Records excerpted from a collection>
(* ===== verification/_CoqProject ===== *)
-Q . S2P
Prelude.v
Status.v
Os.v
Launch.v
Service.v
Reaper.v
Controller.v
Loop.v
Invariant.v
Scenario.v
Liveness.v
Safety.v
Main.v
Exit.v
Reap.v
Publish.v
Pending.v
Shutdown.v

Your objective> Would you output every entry exactly as it was written?

The answer>
(* ===== verification/_CoqProject ===== *)
-Q . S2P
Prelude.v
Status.v
Os.v
Launch.v
Service.v
Reaper.v
Controller.v
Loop.v
Invariant.v
Scenario.v
Liveness.v
Safety.v
Main.v
Exit.v
Reap.v
Publish.v
Pending.v
Shutdown.v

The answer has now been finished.